Neuron Isolation from Co-Cultures

To remove neurons from cocultures, prewarmed PBS without Ca²⁺/Mg²⁺ (Thermo Fisher Scientific) was applied to the wells to wash the cells followed by a solution of 0.5 mM EDTA in PBS without Ca²⁺/Mg²⁺. Plates were incubated for a few minutes at 37°C and then observed under the microscope while gently rocking.
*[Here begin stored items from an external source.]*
Lemma delete_up_ok : forall fuel q d a s T V F,
  tree_ok limit (cells s) (rt_root (glob s)) T V -> mem_ok pagesize s T F -> T !! (q ++ [d]) = Some a ->
  (forall e, T !! ((q ++ [d]) ++ [e]) = None) -> (length q < fuel)%nat ->
  exists s', delete_up fuel a s = Some (NGX_OK, s') /\ deleted s s' T V (q ++ [d]).
Proof.
  induction fuel as [| fuel IH]; intros q d a s T V F HT HM Ha Hl Hq; [lia |]. cbn [delete_up].
  destruct (t_node _ _ _ _ _ HT _ _ Ha) as [Na Ea]. destruct (t_closed _ _ _ _ _ HT q d) as [b Hb]; [by rewrite Ha |].
  destruct (t_node _ _ _ _ _ HT _ _ Hb) as [Nb Eb].
  rewrite (run_ld _ _ _ _ _ Ea). cbn [node_at r_parent]. rewrite above_snoc, (addr_some _ _ _ Hb).
  rewrite (run_ld _ _ _ _ _ Eb). cbn [node_at r_right].
  assert (bool_decide (addr T (q ++ [true]) = a) = d) as ->.
  { destruct d; [by rewrite (addr_some _ _ _ Ha), bool_decide_true | apply bool_decide_false]. intros E.
    destruct (T !! (q ++ [true])) eqn:Et; [| by rewrite addr_none in E]. rewrite (addr_some _ _ _ Et) in E. subst.
    pose proof (t_inj _ _ _ _ _ HT _ _ _ Et Ha) as X. by apply snoc_inj in X as [_ ?]. }
  rewrite set_radix_child_st. rewrite (run_st _ _ _ _ _ Eb). rewrite run_get. cbn [glob].
  assert (a <> b) as Nab. { intros ->. pose proof (t_inj _ _ _ _ _ HT _ _ _ Ha Hb) as X. by apply snoc_ne in X. }
  repeat prog_step. cbn [node_at set_rright r_parent]. rewrite above_snoc, (addr_some _ _ _ Hb).
  match goal with |- context [mbind _ _ ?s1] => set (s2 := s1) end.
  assert (cells s2 !! b = Some (if d then set_rright 0 (node_at T V q) else set_rleft 0 (node_at T V q))) as C1.
  { subst s2. cbn [cells]. rewrite lookup_alter_ne, lookup_alter_eq, Eb by done. by destruct d. }
  assert (exists n, cells s2 !! a = Some n /\ r_right n = rt_free (glob s)) as (na & C2 & Ena).
  { subst s2. cbn [cells]. rewrite lookup_alter_eq, lookup_alter_ne, Ea by done. eexists. split; [reflexivity | done]. }
  assert (forall c, c <> a -> c <> b -> cells s2 !! c = cells s !! c) as C3.
  { intros c N1 N2. subst s2. cbn [cells]. by rewrite !lookup_alter_ne by done. }
  assert (glob s2 = set_rfree a (glob s)) as G2 by done. clearbody s2.
  set (T2 := delete (q ++ [d]) T). set (V2 := delete (q ++ [d]) V).
  assert (tree_ok limit (cells s2) (rt_root (glob s2)) T2 V2) as HT2.
  { rewrite G2. cbn [rt_root set_rfree]. by apply (detach limit (cells s) (cells s2) _ T V q d a b). }
  assert (mem_ok pagesize s2 T2 (a :: F)) as HM2.
  { destruct HM as [M1 M2 M3 M4 M5 M6 M7].
    assert (a ∉ F) as NF by (intros X; destruct (M3 a X) as [_ Y]; by apply (Y (q ++ [d]))).
    split; rewrite ?G2; cbn [rt_free rt_size set_rfree].
    - split; [done |]. exists na. split; [done |]. rewrite Ena. apply (chain_ext (cells s)); [done |].
      intros c Hc. apply C3; [by intros -> |]. intros ->. destruct (M3 b Hc) as [_ Y]. by apply (Y q).
    - by apply NoDup_cons.
    - intros c Hc. apply elem_of_cons in Hc as [-> | Hc].
      + split; [done |]. intros r Hr. unfold T2 in Hr. apply lookup_delete_Some in Hr as [N Hr]. apply N. by apply (t_inj _ _ _ _ _ HT _ _ _ Ha Hr).
      + destruct (M3 c Hc) as [N Y]. split; [done |]. intros r Hr. apply lookup_delete_Some in Hr as [_ Hr]. by apply (Y r).
    - done.
    - done.
    - intros c Hc. destruct (M6 c Hc) as [N Y]. split; [done |]. rewrite C3; [done | intros ->; congruence | intros ->; congruence].
    - by rewrite C3 by congruence. }
  assert (deleted s s2 T V (q ++ [d])) as Done.
  { exists T2, (a :: F). split; [done |]. split; [done |]. intros r. unfold T2. rewrite lookup_delete_is_Some. intros [N S]. by split. }
  assert (T2 !! q = Some b) as Hb2 by (unfold T2; rewrite lookup_delete_ne; [done | apply snoc_ne]).
  destruct (t_node _ _ _ _ _ HT2 q b Hb2) as [_ Eb2]. do 2 rewrite (run_ld _ _ _ _ _ Eb2). cbn [node_at r_right r_left].
  destruct (decide (_ \/ _)) as [_ | Leaf]; [exists s2; by split |]. rewrite (run_ld _ _ _ _ _ Eb2). cbn [node_at r_value].
  destruct (decide _) as [_ | EV]; [exists s2; by split |]. rewrite (run_ld _ _ _ _ _ Eb2). cbn [node_at r_parent].
  destruct (decide _) as [_ | Up]; [exists s2; by split |].
  destruct q as [| e q' _] using rev_ind; [done |].
  assert (V2 !! (q' ++ [e]) = None) as NV.
  { destruct (V2 !! (q' ++ [e])) eqn:EV2; [| done]. destruct (t_val _ _ _ _ _ HT2 _ _ EV2) as [_ N]. destruct EV. exact N. }
  destruct (IH q' e b s2 T2 V2 (a :: F) HT2 HM2 Hb2) as (s3 & R & T3 & F3 & HT3 & HM3 & Sub).
  { intros e'. apply (tree_addr _ _ _ _ _ _ HT2). apply dec_stable. intros X. apply Leaf. destruct e'; [by left | by right]. }
  { rewrite length_app in Hq. cbn in Hq. lia. }
  exists s3. split; [done |]. exists T3, F3. rewrite (delete_none V2) in HT3 by done. split; [done |]. split; [done |].
  intros r S. apply Sub in S as [S _]. unfold T2 in S. apply lookup_delete_is_Some in S as [N S]. by split.
Qed.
Detached neurons were then removed, and wells were washed again with PBS without Ca²⁺/Mg²⁺. For RNA isolation, cells of 6 technical repeats were lysed in RNA isolation buffer containing 1% 2-mercaptoethanol (Thermo Fisher Scientific) and isolated with Quick-RNA MicroPrep according to the manufacturer’s protocol (Zymo Research). All samples were checked for RNA integrity number values greater than 9, and mRNA sequencing library was done according to protocol (Illumina). Libraries were sequenced on a NovaSeq S1 flowcell, SR100 mode, with 30 million reads per sample. Raw Fastq data were aligned against the human reference transcriptome hg38 using Salmon (71 (link)), and data analysis was performed with the R software package limma (72 (link)). For DEGs, only genes with 2-fold differences and below an adjusted P value of 0.01 were included. For pathway and Gene Ontology (GO) analysis, the web database Enrichr was used (70 (link)).